Stromeinsparung durch den Einsatz von Ausdehnungsgefäßen
In einer theoretischen Berechnung wurde die Leistungsaufnahme einer Regenwasserzentrale (RMF-40) für ein Mehrfamilienhaus mit 10 WC’s sowohl mit als auch ohne 150 Liter Ausdehnungsgefäß betrachtet. Durch das Ausdehnungsgefäß kann die Schalthäufigkeit der Pumpe/Tag von 60 auf etwa 7 erheblich reduziert werden. Dies führt dazu, dass die Pumpe weniger Anlaufstrom verbraucht und in einem besseren Betriebsbereich arbeiten kann. Ohne Ausdehnungsgefäß wird bei jeder WC Betätigung die Pumpe gestartet.  Die theoretischen Überlegungen ergaben ein Einsparpotential von bis zu 50 %. In einer Praxismessung sollen diese Werte nun noch genauer untersucht werden.

Fazit
Bei der Regenwassernutzung besteht ein erhebliches Potential Strom einzusparen. Die derzeit meist verwendeten mehrstufigen Kreiselpumpen benötigen ca. 1,6 kWh/m³. Eigene Untersuchungen haben gezeigt, dass im Bereich Einfamilienhaus durch die Verwendung von angepassten Pumpleistungen ohne sonderlichen Komfortverlust etwa 75 % Einsparung zu erzielen ist. Dies führt zu einem Verbrauch von ca. 0,4 kWh/m³ gefördertem Regenwasser. Die Standby Leistung sollte ebenso beachtet werden. Bei den untersuchten Produkten trägt sie mit ca. 0,16 kWh/m³ zum Verbrauch bei.
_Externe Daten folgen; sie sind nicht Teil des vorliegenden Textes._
(* ===== verification/RtlAclOps.v ===== *)
(** * Access control lists: the routines

    What each routine of rtl/acledit.c does to a memory that holds an ACL
    ([AclLayout.is_acl]): the loops that move bytes, the entries the routines
    write, and the ACL each of them leaves. *)

From S2P Require Import Prelude RtlAcl RtlAclLayout.

Module AclOps.

Import Acl AclLayout.

(** ** Moving bytes *)

Lemma acl_set_byte_in pre x post v : 0 <= v < 256 -> set_UCHAR (pre ++ x :: post) (len pre) v = Some (pre ++ v :: post).
Proof.
  intros Hv. unfold set_UCHAR. rewrite <- (Z.add_0_r (len pre)).
  change (x :: post) with ([x] ++ post). rewrite write_in by (cbn; lia). cbn. by rewrite Z.mod_small.
Qed.

Lemma acl_get_byte_in pre x post : UCHAR_at (pre ++ x :: post) (len pre) = Some x.
Proof. rewrite UCHAR_some by (rewrite length_app; cbn; lia). by rewrite Nat2Z.id, list_lookup_middle. Qed.

Lemma move_up_spec k n pre y post : length y = (n + k)%nat -> Z.of_nat (n + k) < 2 ^ 32 -> bytes y ->
  move_up (pre ++ y ++ post) (len pre) (Z.of_nat k) n = Some (pre ++ take k y ++ take n y ++ post).
Proof.
  revert y post. induction n as [|n IH]; intros y post Hy H32 Hb; cbn [move_up].
  { by rewrite take_ge by lia. }
  destruct (lookup_lt_is_Some_2 y n ltac:(lia)) as [b Hn]. pose proof (proj1 (Forall_lookup _ _) Hb _ _ Hn) as Hr.
  rewrite UCHAR_in, UCHAR_some, Nat2Z.id, Hn by lia. cbn [mbind option_bind].
  unfold set_UCHAR. rewrite u32_small by lia. rewrite write_in by (cbn; lia). cbn [mbind option_bind].
  replace (Z.to_nat (Z.of_nat n + Z.of_nat k)) with (n + k)%nat by lia. unfold upd. cbn [length le_bytes].
  rewrite drop_ge, app_nil_r, <- app_assoc by lia. cbn [app]. rewrite Z.mod_small by done. rewrite IH.
  - rewrite !take_take, !Nat.min_l by lia. by rewrite (take_S_r _ _ _ Hn), <- !app_assoc.
  - rewrite length_take. lia.
  - lia.
  - by apply Forall_take.
Qed.
(** Every source that is skipped is covered by the one before it. *)
Lemma cover e k1 v d : e = tail_from k1 -> 0 <= k1 -> d ∈ targets e k1 -> state_ok v -> v < d -> k1 <= pos v ->
  forall w, w ∈ sources_of (pos v) -> w ∈ targets e k1.
Proof.
  intros He Hk Hd Hv Hlt Hp. pose proof (pos_bounds v) as Hpos.
  revert k1 d He Hk Hd Hlt Hp. induction e as [|x e IH]; intros k1 d He Hk Hd Hlt Hp w Hw.
  - assert (length Expression <= Z.to_nat k1)%nat by (by apply drop_nil_inv).
    unfold sources_of in Hw. rewrite drop_ge in Hw by lia. by apply elem_of_nil in Hw.
  - assert (Hx : Expression !! Z.to_nat k1 = Some x).
    { pose proof (lookup_drop Expression (Z.to_nat k1) 0) as Hl. fold (tail_from k1) in Hl. rewrite <- He in Hl. cbn in Hl.
      by rewrite Nat.add_0_r in Hl. }
    assert (He' : e = tail_from (k1 + 1)).
    { unfold tail_from in *. replace (Z.to_nat (k1 + 1)) with (Z.to_nat k1 + 1)%nat by lia.
      rewrite <- drop_drop, <- He. done. }
    destruct (Z.eq_dec (pos v) k1) as [Heq|Hne].
    { unfold sources_of in Hw. rewrite Heq in Hw. fold (tail_from k1) in Hw. by rewrite <- He in Hw. }
    assert (Hcont : d ∈ targets e (k1 + 1) -> w ∈ targets e (k1 + 1)).
    { intros Hd'. by apply (IH (k1 + 1) d He' ltac:(lia) Hd' Hlt ltac:(lia)). }
    cbn [targets] in Hd |- *. destruct (act x) eqn:Ea.
    + apply elem_of_cons in Hd as [->|Hd]; [lia|]. apply elem_of_cons in Hd as [->|Hd]; [lia|].
      right. right. by apply Hcont.
    + apply elem_of_cons in Hd as [->|Hd]; [lia|]. right. by apply Hcont.
    + by apply Hcont.
    + apply list_elem_of_singleton in Hd. exfalso.
      assert (v = 4 * k1 + 3) as -> by lia. destruct Hv as [(k & Hv & _)|(i & Hv & _ & (y & Hy & Hs))]; [lia|].
      assert (i = k1) as -> by lia. simplify_eq. apply act_star in Hs as [Hs|Hs]; congruence.
    + by apply elem_of_nil in Hd.
Qed.

Lemma targets_ok e k v : e = tail_from k -> 0 <= k <= n -> v ∈ targets e k -> state_ok v.
Proof.
  revert k; induction e as [|x e IH]; intros k He Hk; cbn [targets].
  - intros ->%list_elem_of_singleton. left. by exists k.
  - destruct (tail_cons _ _ _ _ He ltac:(lia)) as (Hx & He' & Hlt).
    assert (Hrec : v ∈ targets e (k + 1) -> state_ok v) by (apply IH; [done|lia]).
    assert (H4 : state_ok (4 * k)) by (left; exists k; lia).
    assert (H3 : act x = Loop \/ act x = Leave -> state_ok (4 * k + 3)).
    { intros Ha. right. exists k. split_and!; [done|lia|lia|]. exists x. split; [done|]. by apply act_star. }
    destruct (act x) eqn:Ea; intros Hv.
    + apply elem_of_cons in Hv as [->|Hv]; [done|]. apply elem_of_cons in Hv as [->|Hv]; [apply H3; by left|auto].
    + apply elem_of_cons in Hv as [->|Hv]; [apply H3; by right|auto].
    + auto.
    + apply list_elem_of_singleton in Hv as ->. left. exists (k + 1). lia.
    + by apply elem_of_nil in Hv.
Qed.
End Step.

(** ** What a turn means for the language *)

Section Accept.
Context (Expression : list Z) (IgnoreCase : bool) (UpcaseTable : Z -> Z).
Abbreviation up := (upc IgnoreCase UpcaseTable).
Abbreviation tail_from := (tail_from Expression).
Abbreviation n := (n Expression).

Definition accepts (v : Z) (s : list Z) : Prop := matches up (tail_from (pos v)) s = true.

Lemma only_qm_dot e : only_qm e = true -> e <> [] -> matches up e [ch_dot] = true.
Proof.
  destruct e as [|x e]; [done|]. cbn [only_qm forallb]. intros [Hx He]%andb_true_iff _.
  apply Z.eqb_eq in Hx as ->. cbn. fold (only_qm e) in He. rewrite He. by rewrite orb_true_r.
Qed.
(** C28: For an expression of fewer than 16384 characters without a backslash, which is
    already upcased when a table is given to ignore case with, FsRtlIsNameInExpression
    returns, stays within its buffers and decides whether the name is in the language of
    the expression: with the characters as they are, or upcased by the table given, or
    upcased by the table of the system, in which case it raises STATUS_NO_MEMORY when
    the upcased copy cannot be allocated.  With eight and more characters it may need
    larger buffers from the pool, and raises STATUS_INSUFFICIENT_RESOURCES, and nothing
    else, when there is no memory for them.  The language ([matches]) is that of the
    code: a DOS_QM that ends the expression takes a final dot.  An empty name is in the
    empty expression only. *)
Theorem FsRtlIsNameInExpression_spec table Allocated PoolOk Expression Name IgnoreCase UpcaseTable :
  Z.of_nat (length Expression) < 16384 -> ch_backslash ∉ Expression ->
  (forall T, IgnoreCase = true -> UpcaseTable = Some T ->
    Forall (fun x => T x = x /\ ~ (97 <= x <= 122)) Expression) ->
  let answer := match IgnoreCase, UpcaseTable, Allocated with
                | true, None, false => Raises STATUS_NO_MEMORY
                | true, None, true => Returns (in_expression id Expression (map (NLS_UPCASE table) Name))
                | true, Some T, _ => Returns (in_expression T Expression Name)
                | false, _, _ => Returns (in_expression id Expression Name)
                end in
  let result := FsRtlIsNameInExpression table Allocated PoolOk Expression Name IgnoreCase UpcaseTable in
  (PoolOk = true \/ Z.of_nat (length Expression) < 8 -> result = Some answer) /\
  (result = Some answer \/ result = Some (Raises STATUS_INSUFFICIENT_RESOURCES)).
Proof.
  intros Hl Hb Hu answer result.
  assert (forall P, P = true \/ Z.of_nat (length Expression) < 8 ->
    FsRtlIsNameInExpression table Allocated P Expression Name IgnoreCase UpcaseTable = Some answer) as Hok.
  { intros P HP. unfold answer, FsRtlIsNameInExpression, RtlUpcaseUnicodeString.
    destruct IgnoreCase, UpcaseTable as [T|], Allocated; try done; cbn [negb];
      rewrite Private_in_expression; try done; intros _; by apply Hu. }
  split; [apply Hok|]. destruct PoolOk; [left; apply Hok; by left|].
  assert (result = FsRtlIsNameInExpression table Allocated true Expression Name IgnoreCase UpcaseTable \/
    result = Some (Raises STATUS_INSUFFICIENT_RESOURCES)) as [E|E]; [|left; rewrite E; apply Hok; by left|by right].
  unfold result, FsRtlIsNameInExpression, RtlUpcaseUnicodeString.
  destruct IgnoreCase, UpcaseTable as [T|], Allocated; cbn [negb];
    match goal with
    | |- outcome_of (FsRtlIsNameInExpressionPrivate ?E ?I ?U _ ?N) = _ \/ _ =>
        destruct (Private_agrees E I U N) as [->| ->]; [left; reflexivity|right; reflexivity]
    | |- _ => left; reflexivity
    end.
Qed.

Lemma FsRtlIsNameInExpression_spec_witness :
  FsRtlIsNameInExpression id true false [97; 42; 46; 63; 34] [97; 98; 46; 99; 46; 100] false None = Some (Returns true) /\
  FsRtlIsNameInExpression id true true [42; 46; 67; 42] [97; 46; 99] true
    (Some (fun x => if (97 <=? x) && (x <=? 122) then x - 32 else x)) = Some (Returns true).
Proof.
  split.
  - destruct (FsRtlIsNameInExpression_spec id true false [97; 42; 46; 63; 34] [97; 98; 46; 99; 46; 100] false None) as [E _];
      [cbn; lia|apply (bool_decide_unpack _); vm_compute; exact I|done|]. cbv zeta in E.
    rewrite E by (right; cbn; lia). reflexivity.
  - set (T := fun x => if (97 <=? x) && (x <=? 122) then x - 32 else x).
    destruct (FsRtlIsNameInExpression_spec id true true [42; 46; 67; 42] [97; 46; 99] true (Some T)) as [E _];
      [cbn; lia|apply (bool_decide_unpack _); vm_compute; exact I| |].
    { intros T' _ [= <-]. repeat constructor; lia. }
    cbv zeta in E. rewrite E by (by left). reflexivity.
Defined.

(** Nine stars are enough to need them. *)
Example no_memory_raises :
  FsRtlIsNameInExpression id true false (repeat ch_star 9) [97; 97] false None = Some (Raises STATUS_INSUFFICIENT_RESOURCES).
Proof. reflexivity. Qed.

(** ** The other routines *)

Lemma wild_scan_iff l : wild_scan l = true <->
  exists pre x post, l = pre ++ x :: post /\ FsRtlIsUnicodeCharacterWild x = true /\ ch_backslash ∉ pre.
Proof.
  induction l as [|p l IH]; cbn [wild_scan].
  { split; [done|]. by intros ([|] & x & post & ? & _). }
  destruct (Z.eqb_spec p ch_backslash) as [->|Hp].
  { split; [done|]. intros ([|y pre] & x & post & [= <- ->] & Hx & Hn); [done|]. set_solver. }
  destruct (FsRtlIsUnicodeCharacterWild p) eqn:Ew.
  { split; [|done]. intros _. exists [], p, l. split_and!; [done..|]. apply not_elem_of_nil. }
  rewrite IH. split.
  - intros (pre & x & post & -> & Hx & Hn). exists (p :: pre), x, post. split_and!; [done..|set_solver].
  - intros ([|y pre] & x & post & [= <- ->] & Hx & Hn); [congruence|].
    exists pre, x, post. split_and!; [done..|set_solver].
Qed.

(** A name contains wild cards when its last component does. *)
Theorem FsRtlDoesNameContainWildCards_spec Name : FsRtlDoesNameContainWildCards Name = true <->
  exists pre x post, Name = pre ++ x :: post /\ FsRtlIsUnicodeCharacterWild x = true /\ ch_backslash ∉ post.
Proof.
  unfold FsRtlDoesNameContainWildCards. rewrite wild_scan_iff. split.
  - intros (pre & x & post & H & Hx & Hn). exists (rev post), x, (rev pre). split_and!; [|done|].
    + rewrite <- (rev_involutive Name), H, rev_app_distr. cbn. by rewrite <- app_assoc.
    + intros Hin. apply Hn, list_elem_of_In, in_rev. by apply list_elem_of_In in Hin.
  - intros (pre & x & post & -> & Hx & Hn). exists (rev post), x, (rev pre). split_and!; [|done|].
    + rewrite rev_app_distr. cbn. by rewrite <- app_assoc.
    + intros Hin. apply Hn, list_elem_of_In, in_rev. by apply list_elem_of_In in Hin.
Qed.

Lemma equal_upcased_iff T A B : length A = length B -> equal_upcased T A B = bool_decide (map T A = map T B).
Proof.
  revert B; induction A as [|a A IH]; intros [|b B] H; try done. cbn [equal_upcased map].
  rewrite IH by (cbn in H; lia). destruct (Z.eqb_spec (T a) (T b)) as [->|Hne]; cbn [negb].
  - apply bool_decide_ext. split; [by intros ->|by intros [= ->]].
  - rewrite bool_decide_eq_false_2; [done|congruence].
Qed.

(** Two names are equal exactly when they have the same characters, upcased by the
    table given or else by that of the system when case is ignored; the routine raises
    STATUS_NO_MEMORY when it has to upcase names of equal length and cannot. *)
Theorem FsRtlAreNamesEqual_spec table AllocatedA AllocatedB A B IgnoreCase UpcaseTable :
  FsRtlAreNamesEqual table AllocatedA AllocatedB A B IgnoreCase UpcaseTable =
  match IgnoreCase, UpcaseTable, AllocatedA && AllocatedB with
  | true, None, false => if decide (length A = length B) then Raises STATUS_NO_MEMORY else Returns false
  | true, None, true => Returns (bool_decide (map (NLS_UPCASE table) A = map (NLS_UPCASE table) B))
  | true, Some T, _ => Returns (bool_decide (map T A = map T B))
  | false, _, _ => Returns (bool_decide (A = B))
  end.
Proof.
  assert (Hmap : forall T : Z -> Z, length A <> length B -> bool_decide (map T A = map T B) = false).
  { intros T Hne. apply bool_decide_eq_false_2. intros H. apply (f_equal length) in H. rewrite !length_map in H. done. }
  unfold FsRtlAreNamesEqual, RtlUpcaseUnicodeString, equal_memory.
  destruct (Nat.eqb_spec (length A) (length B)) as [He|Hne]; cbn [negb].
  - destruct IgnoreCase, UpcaseTable as [T|], AllocatedA, AllocatedB; cbn; try done;
      solve [by rewrite decide_True|by rewrite equal_upcased_iff].
  - assert (A <> B) by congruence.
    destruct IgnoreCase, UpcaseTable as [T|], (AllocatedA && AllocatedB); rewrite ?Hmap, ?decide_False, ?bool_decide_eq_false_2; done.
Qed.

Lemma first_part_spec Path : let '(F, R) := first_part Path in
  Path = F ++ R /\ ch_backslash ∉ F /\ (R = [] \/ exists R', R = ch_backslash :: R').
Proof.
  induction Path as [|c Path IH]; cbn [first_part].
  { split_and!; [done|apply not_elem_of_nil|by left]. }
  destruct (Z.eqb_spec c ch_backslash) as [->|Hc]; cbn [negb].
  { split_and!; [done|apply not_elem_of_nil|right; by exists Path]. }
  destruct (first_part Path) as [F R]. destruct IH as (-> & HF & HR). split_and!; [done| |done].
  apply not_elem_of_cons. split; congruence.
Qed.

(** FsRtlDissectName splits a path into a leading backslash or nothing, the first
    name, which has no backslash, a separator, and the remaining name; the remaining
    name of a non-empty path is shorter, so that dissecting a path step by step ends. *)
Theorem FsRtlDissectName_spec Path FirstName RemainingName : FsRtlDissectName Path = (FirstName, RemainingName) ->
  ch_backslash ∉ FirstName /\ (Path <> [] -> length RemainingName < length Path)%nat /\
  exists lead sep, Path = lead ++ FirstName ++ sep ++ RemainingName /\
    lead = (if bool_decide (head Path = Some ch_backslash) then [ch_backslash] else []) /\
    (sep = [ch_backslash] \/ sep = [] /\ RemainingName = []).
Proof.
  destruct Path as [|c rest]; cbn [FsRtlDissectName].
  { intros [= <- <-]. split_and!; [apply not_elem_of_nil|done|]. exists [], []. split_and!; [done..|by right]. }
  set (P := if c =? ch_backslash then rest else c :: rest). set (lead := if c =? ch_backslash then [ch_backslash] else []).
  assert (HP : c :: rest = lead ++ P) by (unfold lead, P; destruct (Z.eqb_spec c ch_backslash); subst; done).
  assert (Hlead : lead = (if bool_decide (head (c :: rest) = Some ch_backslash) then [ch_backslash] else [])).
  { unfold lead. cbn. destruct (Z.eqb_spec c ch_backslash) as [->|].
    - by rewrite bool_decide_eq_true_2.
    - rewrite bool_decide_eq_false_2; congruence. }
  pose proof (first_part_spec P) as HF. destruct (first_part P) as [F R].
  destruct HF as (Heq & HnF & HR). intros [= <- <-].
  destruct HR as [->|(R' & ->)]; (split_and!; [done|intros _|exists lead]).
  - cbn. lia.
  - exists []. rewrite HP, Heq at 1. rewrite !app_nil_r. split_and!; [done..|by right].
  - rewrite HP, Heq. rewrite !length_app. cbn. lia.
  - exists [ch_backslash]. rewrite HP, Heq at 1. split_and!; [done..|by left].
Qed.
Lemma FsRtlDissectName_spec_witness : (length [99] < length [92; 97; 98; 92; 99])%nat /\ ch_backslash ∉ [97; 98].
Proof.
  destruct (FsRtlDissectName_spec [92; 97; 98; 92; 99] [97; 98] [99] eq_refl) as (H & Hl & _).
  split; [apply Hl; discriminate|exact H].
Defined.

(** ** Where the code and its description differ *)

(** At a dot that ends the name a DOS_QM takes the dot, although the description
    lets it match any character except a dot or, at the end or before a dot, nothing. *)
Theorem dos_qm_takes_final_dot :
  FsRtlIsNameInExpression id true true [97; DOS_QM] [97; ch_dot] false None = Some (Returns true) /\
  FsRtlIsNameInExpression id true true [97; DOS_QM] [97; ch_dot; 98] false None = Some (Returns false).
Proof. split; reflexivity. Qed.

(** The scan for wild cards stops at a backslash, so that the short comparison is
    used for an expression that has wild cards before one. *)
Theorem backslash_hides_wild_cards :
  FsRtlDoesNameContainWildCards [ch_qm; ch_backslash; 97] = false /\
  FsRtlIsNameInExpression id true true [ch_star; ch_qm; ch_backslash; 97] [98; 99; ch_backslash; 97] false None = Some (Returns false) /\
  FsRtlIsNameInExpression id true true [ch_star; ch_qm; ch_backslash; 97; ch_qm] [98; 99; ch_backslash; 97; 97] false None = Some (Returns true).
Proof. split_and!; reflexivity. Qed.

(** The entries of CurrentMatches are not without duplicates. *)
Theorem duplicate_matches :
  sources [ch_star; ch_qm; ch_star] false id true false 97 [97] 3 [0; 3; 8] 0 (mkBuf [] false) =
    Ok (mkBuf [0; 3; 8; 8; 11; 12] false).
Proof. reflexivity. Qed.

(** MaxState is sixteen bits wide: with 16385 characters it is 4, the state after
    the first character, and a name of one character is found in an expression
    without wild cards that is 16385 characters long. *)
Theorem MaxState_overflow : let Expression := 97 :: replicate (Z.to_nat 16384) 98 in
  MaxState Expression = 4 /\
  FsRtlIsNameInExpression id true true Expression [97] false None = Some (Returns true) /\
  matches id Expression [97] = false.
Proof. split_and!; vm_compute; reflexivity. Qed.

End NameMatch.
Bei größeren Pumpen kann die Drehzahlsteuerung den Verbrauch um ca. 40% senken. Zu beachten ist, dass nur geregelte Dreiphasenpumpen tatsächlich Energie einsparen. Zudem erhöht die Drehzahlregelung die Lebensdauer der Pumpen und senkt die Geräuschbelastung ganz erheblich. Eine weitere Möglichkeit zur Reduzierung ist der Einsatz von Ausdehnungsgefäßen von bis zu 50 %. Von den ca. 132 GWh, die in Deutschland pro Jahr durch Regenwasserpumpen verbraucht werden, könnten also nach derzeitigem Stand über 50 %, also 66 GWh im Bestand eingespart werden. Für Neuprodukte sind viele der oben genannten Maßnahmen nach der europäischen Ökodesign-Richtlinie für energiebetriebene Produkte (EuP) vorgeschrieben.